#### [What is needed]
Somewhere below is a line with "split; [done|]. destruct" and, later, a line with "apply elem_of_map_to_list in"; repeat those two lines and all the lines between them, exactly as they are.

--- START ---

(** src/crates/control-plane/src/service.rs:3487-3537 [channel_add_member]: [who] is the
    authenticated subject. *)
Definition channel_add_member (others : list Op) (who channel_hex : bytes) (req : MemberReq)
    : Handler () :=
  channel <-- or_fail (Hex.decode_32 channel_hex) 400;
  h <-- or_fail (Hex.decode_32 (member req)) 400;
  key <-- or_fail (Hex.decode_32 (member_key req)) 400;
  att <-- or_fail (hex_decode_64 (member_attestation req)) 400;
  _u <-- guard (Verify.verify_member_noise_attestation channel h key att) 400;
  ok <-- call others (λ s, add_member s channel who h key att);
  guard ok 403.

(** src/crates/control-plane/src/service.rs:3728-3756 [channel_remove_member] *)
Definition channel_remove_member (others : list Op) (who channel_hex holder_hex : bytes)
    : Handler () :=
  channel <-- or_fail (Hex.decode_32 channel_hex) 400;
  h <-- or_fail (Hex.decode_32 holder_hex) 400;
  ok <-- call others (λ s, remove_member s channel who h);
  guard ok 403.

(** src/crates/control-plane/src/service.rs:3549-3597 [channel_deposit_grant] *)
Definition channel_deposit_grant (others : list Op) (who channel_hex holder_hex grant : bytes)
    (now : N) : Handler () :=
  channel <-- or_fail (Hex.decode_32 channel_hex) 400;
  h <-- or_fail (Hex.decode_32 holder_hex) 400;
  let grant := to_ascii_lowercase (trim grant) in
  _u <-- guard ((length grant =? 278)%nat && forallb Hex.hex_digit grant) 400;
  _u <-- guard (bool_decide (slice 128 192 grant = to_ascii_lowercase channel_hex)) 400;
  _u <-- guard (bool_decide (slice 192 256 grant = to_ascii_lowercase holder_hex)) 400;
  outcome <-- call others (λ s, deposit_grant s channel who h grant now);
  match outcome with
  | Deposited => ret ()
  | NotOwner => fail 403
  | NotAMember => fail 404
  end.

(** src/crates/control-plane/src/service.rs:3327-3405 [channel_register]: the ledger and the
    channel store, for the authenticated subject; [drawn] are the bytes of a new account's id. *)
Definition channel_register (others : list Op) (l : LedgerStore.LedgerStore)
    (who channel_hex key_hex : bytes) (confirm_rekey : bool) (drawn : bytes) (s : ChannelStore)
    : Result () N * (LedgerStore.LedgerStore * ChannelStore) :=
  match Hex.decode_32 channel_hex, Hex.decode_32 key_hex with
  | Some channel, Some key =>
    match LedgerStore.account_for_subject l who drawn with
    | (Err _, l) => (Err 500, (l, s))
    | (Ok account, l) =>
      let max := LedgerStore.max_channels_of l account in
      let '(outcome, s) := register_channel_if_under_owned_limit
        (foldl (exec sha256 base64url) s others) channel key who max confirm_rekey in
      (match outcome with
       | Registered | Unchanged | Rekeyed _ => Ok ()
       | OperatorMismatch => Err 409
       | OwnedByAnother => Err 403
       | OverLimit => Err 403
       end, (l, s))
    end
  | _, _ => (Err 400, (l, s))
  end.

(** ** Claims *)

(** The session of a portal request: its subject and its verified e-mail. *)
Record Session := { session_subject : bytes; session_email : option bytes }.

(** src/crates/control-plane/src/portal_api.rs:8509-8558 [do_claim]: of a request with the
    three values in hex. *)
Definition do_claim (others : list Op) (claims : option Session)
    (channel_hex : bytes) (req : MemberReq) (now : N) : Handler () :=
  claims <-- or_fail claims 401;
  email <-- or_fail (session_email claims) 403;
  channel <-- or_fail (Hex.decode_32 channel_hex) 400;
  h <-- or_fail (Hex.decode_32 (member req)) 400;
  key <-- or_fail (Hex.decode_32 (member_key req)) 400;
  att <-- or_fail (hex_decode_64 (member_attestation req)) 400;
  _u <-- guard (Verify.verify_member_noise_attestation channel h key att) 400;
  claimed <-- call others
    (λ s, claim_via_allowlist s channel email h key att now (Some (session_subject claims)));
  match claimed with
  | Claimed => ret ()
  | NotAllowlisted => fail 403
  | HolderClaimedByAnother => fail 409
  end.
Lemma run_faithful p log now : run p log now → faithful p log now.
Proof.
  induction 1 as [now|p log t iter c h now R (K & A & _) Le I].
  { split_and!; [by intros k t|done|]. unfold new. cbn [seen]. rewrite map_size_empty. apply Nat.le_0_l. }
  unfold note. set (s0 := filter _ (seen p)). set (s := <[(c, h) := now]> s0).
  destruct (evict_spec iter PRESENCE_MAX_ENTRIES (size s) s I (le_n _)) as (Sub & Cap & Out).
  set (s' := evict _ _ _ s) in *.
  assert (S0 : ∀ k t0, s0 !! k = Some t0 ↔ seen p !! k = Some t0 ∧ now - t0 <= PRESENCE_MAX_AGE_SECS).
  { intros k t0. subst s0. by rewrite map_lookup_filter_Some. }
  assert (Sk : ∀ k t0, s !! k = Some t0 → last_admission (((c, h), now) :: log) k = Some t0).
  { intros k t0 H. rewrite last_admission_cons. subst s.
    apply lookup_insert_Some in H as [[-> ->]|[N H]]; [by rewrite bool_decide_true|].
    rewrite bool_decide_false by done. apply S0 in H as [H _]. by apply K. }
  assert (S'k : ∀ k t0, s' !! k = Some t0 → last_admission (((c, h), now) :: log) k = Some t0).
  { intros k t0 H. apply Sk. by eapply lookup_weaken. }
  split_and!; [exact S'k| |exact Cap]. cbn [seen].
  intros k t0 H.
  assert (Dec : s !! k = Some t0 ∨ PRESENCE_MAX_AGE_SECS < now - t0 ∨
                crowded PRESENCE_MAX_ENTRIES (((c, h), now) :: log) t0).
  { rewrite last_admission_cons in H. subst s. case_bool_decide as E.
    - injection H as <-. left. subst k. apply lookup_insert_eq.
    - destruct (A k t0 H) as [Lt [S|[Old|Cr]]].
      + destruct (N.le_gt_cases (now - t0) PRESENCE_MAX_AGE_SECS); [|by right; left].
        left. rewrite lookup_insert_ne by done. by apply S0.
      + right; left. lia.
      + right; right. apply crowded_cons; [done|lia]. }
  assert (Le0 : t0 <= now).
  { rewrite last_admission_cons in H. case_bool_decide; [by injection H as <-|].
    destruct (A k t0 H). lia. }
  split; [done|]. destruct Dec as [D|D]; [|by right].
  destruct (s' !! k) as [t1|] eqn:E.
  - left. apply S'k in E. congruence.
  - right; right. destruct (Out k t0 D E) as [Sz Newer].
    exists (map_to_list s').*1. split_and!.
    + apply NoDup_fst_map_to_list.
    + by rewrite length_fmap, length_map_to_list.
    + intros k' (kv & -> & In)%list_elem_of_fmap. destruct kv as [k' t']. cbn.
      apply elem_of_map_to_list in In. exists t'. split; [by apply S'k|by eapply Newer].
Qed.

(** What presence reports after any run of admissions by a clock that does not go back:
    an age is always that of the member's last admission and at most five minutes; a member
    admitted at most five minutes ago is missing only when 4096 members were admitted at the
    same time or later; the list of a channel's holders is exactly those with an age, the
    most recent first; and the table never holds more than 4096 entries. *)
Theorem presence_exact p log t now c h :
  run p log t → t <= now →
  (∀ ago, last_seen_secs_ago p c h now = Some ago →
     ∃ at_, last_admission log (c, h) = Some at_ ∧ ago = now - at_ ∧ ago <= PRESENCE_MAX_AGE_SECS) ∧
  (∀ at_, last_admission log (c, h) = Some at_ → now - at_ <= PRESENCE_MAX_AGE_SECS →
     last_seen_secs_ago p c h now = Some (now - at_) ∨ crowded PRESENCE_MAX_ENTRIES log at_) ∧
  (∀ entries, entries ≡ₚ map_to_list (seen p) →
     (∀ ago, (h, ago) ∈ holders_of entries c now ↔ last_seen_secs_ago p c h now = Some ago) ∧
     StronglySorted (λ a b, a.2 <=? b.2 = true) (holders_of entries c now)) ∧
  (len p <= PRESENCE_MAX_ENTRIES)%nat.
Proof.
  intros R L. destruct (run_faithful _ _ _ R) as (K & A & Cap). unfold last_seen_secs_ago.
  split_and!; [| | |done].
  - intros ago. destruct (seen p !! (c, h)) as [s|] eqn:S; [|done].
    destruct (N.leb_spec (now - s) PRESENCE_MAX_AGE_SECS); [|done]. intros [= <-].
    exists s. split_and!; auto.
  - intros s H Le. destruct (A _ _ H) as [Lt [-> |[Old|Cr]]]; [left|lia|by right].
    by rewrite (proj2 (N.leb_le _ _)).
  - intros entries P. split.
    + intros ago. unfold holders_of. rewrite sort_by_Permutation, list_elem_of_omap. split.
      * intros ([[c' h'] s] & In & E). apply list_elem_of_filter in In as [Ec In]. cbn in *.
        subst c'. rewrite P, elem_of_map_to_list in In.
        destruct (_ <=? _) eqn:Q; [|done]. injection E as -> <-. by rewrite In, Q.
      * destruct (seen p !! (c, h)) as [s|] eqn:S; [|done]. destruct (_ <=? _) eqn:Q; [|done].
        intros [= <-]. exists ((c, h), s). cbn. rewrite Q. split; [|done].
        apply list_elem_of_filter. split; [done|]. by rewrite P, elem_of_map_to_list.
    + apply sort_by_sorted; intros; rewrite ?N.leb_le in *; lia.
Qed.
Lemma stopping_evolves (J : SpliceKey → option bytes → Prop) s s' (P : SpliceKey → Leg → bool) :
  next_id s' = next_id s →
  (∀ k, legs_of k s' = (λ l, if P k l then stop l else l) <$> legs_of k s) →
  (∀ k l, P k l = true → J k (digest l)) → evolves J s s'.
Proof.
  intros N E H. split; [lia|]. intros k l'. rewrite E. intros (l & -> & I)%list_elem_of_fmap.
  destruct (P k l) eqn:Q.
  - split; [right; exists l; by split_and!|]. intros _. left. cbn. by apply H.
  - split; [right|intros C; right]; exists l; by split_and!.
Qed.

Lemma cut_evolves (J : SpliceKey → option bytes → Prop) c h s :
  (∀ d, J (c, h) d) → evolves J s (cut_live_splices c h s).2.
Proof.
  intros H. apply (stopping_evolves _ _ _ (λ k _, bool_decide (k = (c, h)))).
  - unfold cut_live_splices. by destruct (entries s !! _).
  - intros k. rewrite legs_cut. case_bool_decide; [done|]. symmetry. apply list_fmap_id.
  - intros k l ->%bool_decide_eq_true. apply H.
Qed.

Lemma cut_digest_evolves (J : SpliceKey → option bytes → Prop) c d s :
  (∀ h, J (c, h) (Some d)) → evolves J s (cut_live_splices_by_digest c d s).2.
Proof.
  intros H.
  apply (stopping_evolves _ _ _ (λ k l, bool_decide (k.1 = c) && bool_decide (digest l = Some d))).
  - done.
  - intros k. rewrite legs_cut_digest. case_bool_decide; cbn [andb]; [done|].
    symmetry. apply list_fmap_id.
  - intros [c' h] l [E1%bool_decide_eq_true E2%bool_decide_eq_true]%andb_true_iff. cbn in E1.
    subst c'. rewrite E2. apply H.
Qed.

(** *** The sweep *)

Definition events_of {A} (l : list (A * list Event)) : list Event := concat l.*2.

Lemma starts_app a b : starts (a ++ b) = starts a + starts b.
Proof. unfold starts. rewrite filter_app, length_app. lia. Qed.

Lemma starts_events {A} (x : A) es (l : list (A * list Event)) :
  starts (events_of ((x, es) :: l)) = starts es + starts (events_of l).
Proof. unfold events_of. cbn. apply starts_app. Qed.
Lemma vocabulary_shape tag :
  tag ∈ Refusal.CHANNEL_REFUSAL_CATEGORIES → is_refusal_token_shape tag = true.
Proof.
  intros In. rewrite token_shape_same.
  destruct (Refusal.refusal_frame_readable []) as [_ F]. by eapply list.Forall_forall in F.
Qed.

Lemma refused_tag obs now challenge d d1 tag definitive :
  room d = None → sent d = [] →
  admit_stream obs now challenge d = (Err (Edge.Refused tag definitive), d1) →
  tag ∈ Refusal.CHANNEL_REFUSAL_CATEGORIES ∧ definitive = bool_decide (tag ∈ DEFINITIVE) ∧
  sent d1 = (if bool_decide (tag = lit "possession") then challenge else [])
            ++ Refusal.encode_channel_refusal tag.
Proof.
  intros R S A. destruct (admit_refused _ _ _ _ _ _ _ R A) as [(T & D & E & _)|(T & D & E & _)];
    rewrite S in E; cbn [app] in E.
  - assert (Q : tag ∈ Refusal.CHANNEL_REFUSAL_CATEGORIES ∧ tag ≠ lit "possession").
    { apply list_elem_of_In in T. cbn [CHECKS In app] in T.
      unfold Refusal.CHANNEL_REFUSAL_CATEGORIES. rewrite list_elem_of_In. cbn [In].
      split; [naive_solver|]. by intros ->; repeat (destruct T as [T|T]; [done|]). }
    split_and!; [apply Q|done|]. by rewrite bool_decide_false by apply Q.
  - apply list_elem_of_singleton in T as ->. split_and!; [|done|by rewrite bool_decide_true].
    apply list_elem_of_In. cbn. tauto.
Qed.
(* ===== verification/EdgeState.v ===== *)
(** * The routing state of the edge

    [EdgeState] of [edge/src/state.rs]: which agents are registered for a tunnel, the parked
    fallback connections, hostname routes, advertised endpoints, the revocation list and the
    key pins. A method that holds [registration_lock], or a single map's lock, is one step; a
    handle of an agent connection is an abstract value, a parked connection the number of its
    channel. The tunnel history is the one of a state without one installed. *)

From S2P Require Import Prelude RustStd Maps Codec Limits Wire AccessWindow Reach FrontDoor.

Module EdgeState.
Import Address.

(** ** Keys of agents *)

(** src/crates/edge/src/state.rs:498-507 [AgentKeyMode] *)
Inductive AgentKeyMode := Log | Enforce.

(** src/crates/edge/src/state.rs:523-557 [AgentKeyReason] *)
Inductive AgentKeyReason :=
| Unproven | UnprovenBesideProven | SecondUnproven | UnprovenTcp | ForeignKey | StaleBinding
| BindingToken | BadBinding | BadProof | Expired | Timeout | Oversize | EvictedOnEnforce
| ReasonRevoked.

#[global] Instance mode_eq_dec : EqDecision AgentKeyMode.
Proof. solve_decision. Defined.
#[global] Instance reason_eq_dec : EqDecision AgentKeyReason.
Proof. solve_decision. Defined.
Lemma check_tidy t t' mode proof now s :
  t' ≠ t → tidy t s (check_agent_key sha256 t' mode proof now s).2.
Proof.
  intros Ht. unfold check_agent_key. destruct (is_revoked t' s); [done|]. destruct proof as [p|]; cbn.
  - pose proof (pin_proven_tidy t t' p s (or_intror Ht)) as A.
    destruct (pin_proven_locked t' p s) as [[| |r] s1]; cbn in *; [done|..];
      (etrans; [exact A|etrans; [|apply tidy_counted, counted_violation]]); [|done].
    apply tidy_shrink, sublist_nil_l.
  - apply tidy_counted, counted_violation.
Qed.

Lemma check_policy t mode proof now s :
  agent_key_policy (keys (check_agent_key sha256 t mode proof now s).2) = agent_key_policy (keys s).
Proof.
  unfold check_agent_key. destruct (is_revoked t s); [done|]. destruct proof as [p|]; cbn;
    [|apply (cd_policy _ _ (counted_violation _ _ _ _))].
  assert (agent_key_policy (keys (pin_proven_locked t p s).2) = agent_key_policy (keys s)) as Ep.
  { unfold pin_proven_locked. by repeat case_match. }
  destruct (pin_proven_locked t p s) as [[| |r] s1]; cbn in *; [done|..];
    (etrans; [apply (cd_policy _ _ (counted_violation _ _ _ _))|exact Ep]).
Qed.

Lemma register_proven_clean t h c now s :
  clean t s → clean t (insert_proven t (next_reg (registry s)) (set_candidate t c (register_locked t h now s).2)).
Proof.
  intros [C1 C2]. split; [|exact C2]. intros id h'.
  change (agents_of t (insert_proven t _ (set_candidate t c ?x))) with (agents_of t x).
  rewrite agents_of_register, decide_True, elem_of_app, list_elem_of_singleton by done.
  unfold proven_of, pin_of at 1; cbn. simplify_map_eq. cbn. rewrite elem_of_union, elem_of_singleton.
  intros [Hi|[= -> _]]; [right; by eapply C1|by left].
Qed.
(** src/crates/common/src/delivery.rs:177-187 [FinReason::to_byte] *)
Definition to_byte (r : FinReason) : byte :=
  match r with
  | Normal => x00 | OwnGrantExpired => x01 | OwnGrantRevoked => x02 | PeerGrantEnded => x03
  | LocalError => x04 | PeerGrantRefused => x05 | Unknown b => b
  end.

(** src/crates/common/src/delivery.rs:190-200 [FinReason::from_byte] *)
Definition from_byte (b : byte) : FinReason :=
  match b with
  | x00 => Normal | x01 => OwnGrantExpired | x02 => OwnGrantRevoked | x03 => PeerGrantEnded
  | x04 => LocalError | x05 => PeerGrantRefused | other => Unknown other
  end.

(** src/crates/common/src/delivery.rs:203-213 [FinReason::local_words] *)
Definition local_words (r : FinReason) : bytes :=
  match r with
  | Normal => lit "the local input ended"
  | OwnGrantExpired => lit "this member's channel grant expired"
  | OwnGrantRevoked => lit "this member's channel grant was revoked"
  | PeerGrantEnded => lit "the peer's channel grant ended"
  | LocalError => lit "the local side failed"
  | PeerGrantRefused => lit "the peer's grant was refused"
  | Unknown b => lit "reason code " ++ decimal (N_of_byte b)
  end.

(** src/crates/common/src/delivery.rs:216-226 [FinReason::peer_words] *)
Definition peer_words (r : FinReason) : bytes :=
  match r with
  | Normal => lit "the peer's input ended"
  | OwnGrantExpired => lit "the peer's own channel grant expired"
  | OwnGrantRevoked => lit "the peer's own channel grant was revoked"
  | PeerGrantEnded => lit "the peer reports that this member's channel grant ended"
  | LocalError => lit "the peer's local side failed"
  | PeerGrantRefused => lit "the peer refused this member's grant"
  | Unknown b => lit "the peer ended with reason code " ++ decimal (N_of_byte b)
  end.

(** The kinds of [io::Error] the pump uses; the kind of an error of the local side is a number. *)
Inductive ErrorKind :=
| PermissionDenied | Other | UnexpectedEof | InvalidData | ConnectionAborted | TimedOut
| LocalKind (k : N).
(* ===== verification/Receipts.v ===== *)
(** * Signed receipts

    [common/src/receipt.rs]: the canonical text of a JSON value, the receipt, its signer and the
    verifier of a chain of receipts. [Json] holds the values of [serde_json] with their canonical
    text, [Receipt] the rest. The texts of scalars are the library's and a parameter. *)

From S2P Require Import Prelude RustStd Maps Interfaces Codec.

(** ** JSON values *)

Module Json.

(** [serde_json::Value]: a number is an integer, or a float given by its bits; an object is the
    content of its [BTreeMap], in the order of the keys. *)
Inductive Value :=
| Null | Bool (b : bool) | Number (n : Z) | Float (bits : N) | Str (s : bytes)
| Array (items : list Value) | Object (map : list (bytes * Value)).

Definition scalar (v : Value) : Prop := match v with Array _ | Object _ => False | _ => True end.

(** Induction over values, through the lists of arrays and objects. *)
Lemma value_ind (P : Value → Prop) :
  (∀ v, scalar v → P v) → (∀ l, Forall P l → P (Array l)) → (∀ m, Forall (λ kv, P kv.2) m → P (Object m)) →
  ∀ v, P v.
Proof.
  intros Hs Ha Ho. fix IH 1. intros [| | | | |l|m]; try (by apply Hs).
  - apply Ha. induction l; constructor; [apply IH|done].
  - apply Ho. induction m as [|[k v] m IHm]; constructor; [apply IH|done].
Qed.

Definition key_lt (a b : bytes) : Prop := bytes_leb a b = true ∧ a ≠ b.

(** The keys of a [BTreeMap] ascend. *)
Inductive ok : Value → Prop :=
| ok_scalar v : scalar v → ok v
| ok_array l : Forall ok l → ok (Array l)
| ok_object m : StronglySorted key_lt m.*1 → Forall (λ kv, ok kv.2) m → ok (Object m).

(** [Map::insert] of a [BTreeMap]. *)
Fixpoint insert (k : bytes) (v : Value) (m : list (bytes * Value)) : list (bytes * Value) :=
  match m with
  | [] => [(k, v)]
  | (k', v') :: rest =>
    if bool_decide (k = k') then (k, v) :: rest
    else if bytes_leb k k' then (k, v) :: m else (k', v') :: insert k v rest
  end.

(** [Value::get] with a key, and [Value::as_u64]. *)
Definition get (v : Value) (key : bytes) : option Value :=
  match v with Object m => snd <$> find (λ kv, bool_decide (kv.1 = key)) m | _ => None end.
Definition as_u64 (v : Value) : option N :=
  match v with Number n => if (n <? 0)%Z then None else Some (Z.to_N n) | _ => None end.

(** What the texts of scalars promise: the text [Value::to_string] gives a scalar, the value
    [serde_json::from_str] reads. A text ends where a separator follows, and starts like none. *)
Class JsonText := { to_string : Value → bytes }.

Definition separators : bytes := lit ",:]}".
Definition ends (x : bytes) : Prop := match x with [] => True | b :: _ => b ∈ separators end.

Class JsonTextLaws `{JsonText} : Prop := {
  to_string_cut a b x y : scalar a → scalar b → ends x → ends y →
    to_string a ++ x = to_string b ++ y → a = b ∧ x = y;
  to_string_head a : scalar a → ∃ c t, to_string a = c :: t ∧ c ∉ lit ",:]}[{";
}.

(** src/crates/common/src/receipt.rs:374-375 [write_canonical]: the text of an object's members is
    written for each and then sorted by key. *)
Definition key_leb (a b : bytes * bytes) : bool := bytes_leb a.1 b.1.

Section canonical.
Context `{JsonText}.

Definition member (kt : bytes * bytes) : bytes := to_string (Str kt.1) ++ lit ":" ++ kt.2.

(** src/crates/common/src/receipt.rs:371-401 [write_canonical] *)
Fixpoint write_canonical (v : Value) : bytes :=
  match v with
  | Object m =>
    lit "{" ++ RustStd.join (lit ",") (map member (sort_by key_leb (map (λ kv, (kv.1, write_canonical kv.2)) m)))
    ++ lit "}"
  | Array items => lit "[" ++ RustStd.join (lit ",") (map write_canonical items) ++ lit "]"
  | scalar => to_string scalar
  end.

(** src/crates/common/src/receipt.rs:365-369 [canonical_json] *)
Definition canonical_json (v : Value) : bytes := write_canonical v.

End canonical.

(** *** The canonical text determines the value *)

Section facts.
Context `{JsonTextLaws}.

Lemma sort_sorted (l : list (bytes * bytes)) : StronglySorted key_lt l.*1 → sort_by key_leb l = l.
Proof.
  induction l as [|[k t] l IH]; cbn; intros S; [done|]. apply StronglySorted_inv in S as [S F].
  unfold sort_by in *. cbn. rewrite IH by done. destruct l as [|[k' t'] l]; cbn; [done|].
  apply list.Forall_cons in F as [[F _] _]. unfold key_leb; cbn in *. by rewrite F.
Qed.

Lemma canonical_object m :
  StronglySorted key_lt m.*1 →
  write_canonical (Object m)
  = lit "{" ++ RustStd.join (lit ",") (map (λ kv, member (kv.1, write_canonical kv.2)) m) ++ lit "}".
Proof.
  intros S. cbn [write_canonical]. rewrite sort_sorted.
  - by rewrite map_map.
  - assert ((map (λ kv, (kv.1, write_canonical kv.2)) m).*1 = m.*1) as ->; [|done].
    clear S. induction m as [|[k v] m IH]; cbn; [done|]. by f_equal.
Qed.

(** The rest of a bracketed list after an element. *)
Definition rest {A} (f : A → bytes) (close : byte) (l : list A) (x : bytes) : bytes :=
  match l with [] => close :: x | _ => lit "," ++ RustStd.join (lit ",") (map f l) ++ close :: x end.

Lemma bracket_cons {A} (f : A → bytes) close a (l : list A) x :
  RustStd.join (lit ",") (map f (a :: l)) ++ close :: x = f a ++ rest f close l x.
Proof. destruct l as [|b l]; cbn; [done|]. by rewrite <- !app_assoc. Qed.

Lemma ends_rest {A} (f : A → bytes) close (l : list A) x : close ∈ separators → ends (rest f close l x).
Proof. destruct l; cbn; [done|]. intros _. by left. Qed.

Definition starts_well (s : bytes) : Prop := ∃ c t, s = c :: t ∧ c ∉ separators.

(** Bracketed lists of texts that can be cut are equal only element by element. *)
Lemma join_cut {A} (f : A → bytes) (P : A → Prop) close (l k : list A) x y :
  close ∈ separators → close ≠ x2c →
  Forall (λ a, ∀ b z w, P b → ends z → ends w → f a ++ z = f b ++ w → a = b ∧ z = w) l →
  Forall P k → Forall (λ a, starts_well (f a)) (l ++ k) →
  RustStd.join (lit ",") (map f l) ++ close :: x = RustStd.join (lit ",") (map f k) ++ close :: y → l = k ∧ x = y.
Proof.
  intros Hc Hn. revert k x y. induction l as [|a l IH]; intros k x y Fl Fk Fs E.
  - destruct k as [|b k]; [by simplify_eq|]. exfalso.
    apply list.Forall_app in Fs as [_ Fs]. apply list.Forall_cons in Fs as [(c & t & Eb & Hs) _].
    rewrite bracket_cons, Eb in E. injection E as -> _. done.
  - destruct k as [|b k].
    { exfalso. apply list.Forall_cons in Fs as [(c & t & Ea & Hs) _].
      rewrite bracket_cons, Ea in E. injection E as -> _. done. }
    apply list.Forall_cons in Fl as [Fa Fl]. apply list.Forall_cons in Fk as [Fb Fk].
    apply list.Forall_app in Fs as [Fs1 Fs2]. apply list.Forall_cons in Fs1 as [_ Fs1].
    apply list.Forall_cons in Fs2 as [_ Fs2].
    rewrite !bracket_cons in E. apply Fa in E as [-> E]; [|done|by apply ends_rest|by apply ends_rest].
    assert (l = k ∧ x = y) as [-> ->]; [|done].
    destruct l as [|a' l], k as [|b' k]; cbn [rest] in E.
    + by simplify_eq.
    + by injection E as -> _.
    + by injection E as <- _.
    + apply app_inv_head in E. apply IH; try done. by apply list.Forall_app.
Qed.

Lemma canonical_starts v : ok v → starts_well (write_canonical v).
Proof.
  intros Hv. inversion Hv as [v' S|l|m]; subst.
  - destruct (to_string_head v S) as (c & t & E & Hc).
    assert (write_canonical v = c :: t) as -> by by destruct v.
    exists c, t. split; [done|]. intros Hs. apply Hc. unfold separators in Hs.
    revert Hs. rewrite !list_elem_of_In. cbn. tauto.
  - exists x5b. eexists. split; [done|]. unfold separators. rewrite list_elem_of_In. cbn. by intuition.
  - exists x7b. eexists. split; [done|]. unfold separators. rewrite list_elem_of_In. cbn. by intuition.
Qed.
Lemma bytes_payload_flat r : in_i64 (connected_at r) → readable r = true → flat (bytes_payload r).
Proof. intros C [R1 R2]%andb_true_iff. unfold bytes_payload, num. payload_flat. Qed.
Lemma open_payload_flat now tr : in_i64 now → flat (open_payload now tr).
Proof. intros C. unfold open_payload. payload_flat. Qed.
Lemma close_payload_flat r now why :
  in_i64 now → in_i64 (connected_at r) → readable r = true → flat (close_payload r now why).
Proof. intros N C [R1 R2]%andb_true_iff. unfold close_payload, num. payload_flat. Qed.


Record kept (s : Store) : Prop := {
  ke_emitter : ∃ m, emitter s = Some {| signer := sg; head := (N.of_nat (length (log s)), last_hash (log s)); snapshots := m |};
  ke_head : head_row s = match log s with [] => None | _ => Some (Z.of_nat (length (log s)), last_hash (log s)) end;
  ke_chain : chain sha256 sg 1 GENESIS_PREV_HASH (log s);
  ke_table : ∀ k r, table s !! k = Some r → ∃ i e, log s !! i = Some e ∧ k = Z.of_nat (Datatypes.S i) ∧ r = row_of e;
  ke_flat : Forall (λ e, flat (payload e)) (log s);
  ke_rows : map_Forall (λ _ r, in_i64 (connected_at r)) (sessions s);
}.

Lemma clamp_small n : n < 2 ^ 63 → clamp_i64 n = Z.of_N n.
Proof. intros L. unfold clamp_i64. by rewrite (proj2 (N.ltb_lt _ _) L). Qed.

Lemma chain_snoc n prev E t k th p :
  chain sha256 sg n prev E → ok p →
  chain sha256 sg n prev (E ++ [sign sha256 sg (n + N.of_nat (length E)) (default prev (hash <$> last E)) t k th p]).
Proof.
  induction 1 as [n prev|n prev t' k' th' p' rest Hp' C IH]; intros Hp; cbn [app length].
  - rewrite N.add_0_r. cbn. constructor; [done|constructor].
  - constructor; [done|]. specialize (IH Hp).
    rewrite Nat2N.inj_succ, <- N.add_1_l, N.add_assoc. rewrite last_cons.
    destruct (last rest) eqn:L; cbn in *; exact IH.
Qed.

--- END ---

#### [Solution for this exercise]
  split; [done|]. destruct Dec as [D|D]; [|by right].
  destruct (s' !! k) as [t1|] eqn:E.
  - left. apply S'k in E. congruence.
  - right; right. destruct (Out k t0 D E) as [Sz Newer].
    exists (map_to_list s').*1. split_and!.
    + apply NoDup_fst_map_to_list.
    + by rewrite length_fmap, length_map_to_list.
    + intros k' (kv & -> & In)%list_elem_of_fmap. destruct kv as [k' t']. cbn.
      apply elem_of_map_to_list in In. exists t'. split; [by apply S'k|by eapply Newer].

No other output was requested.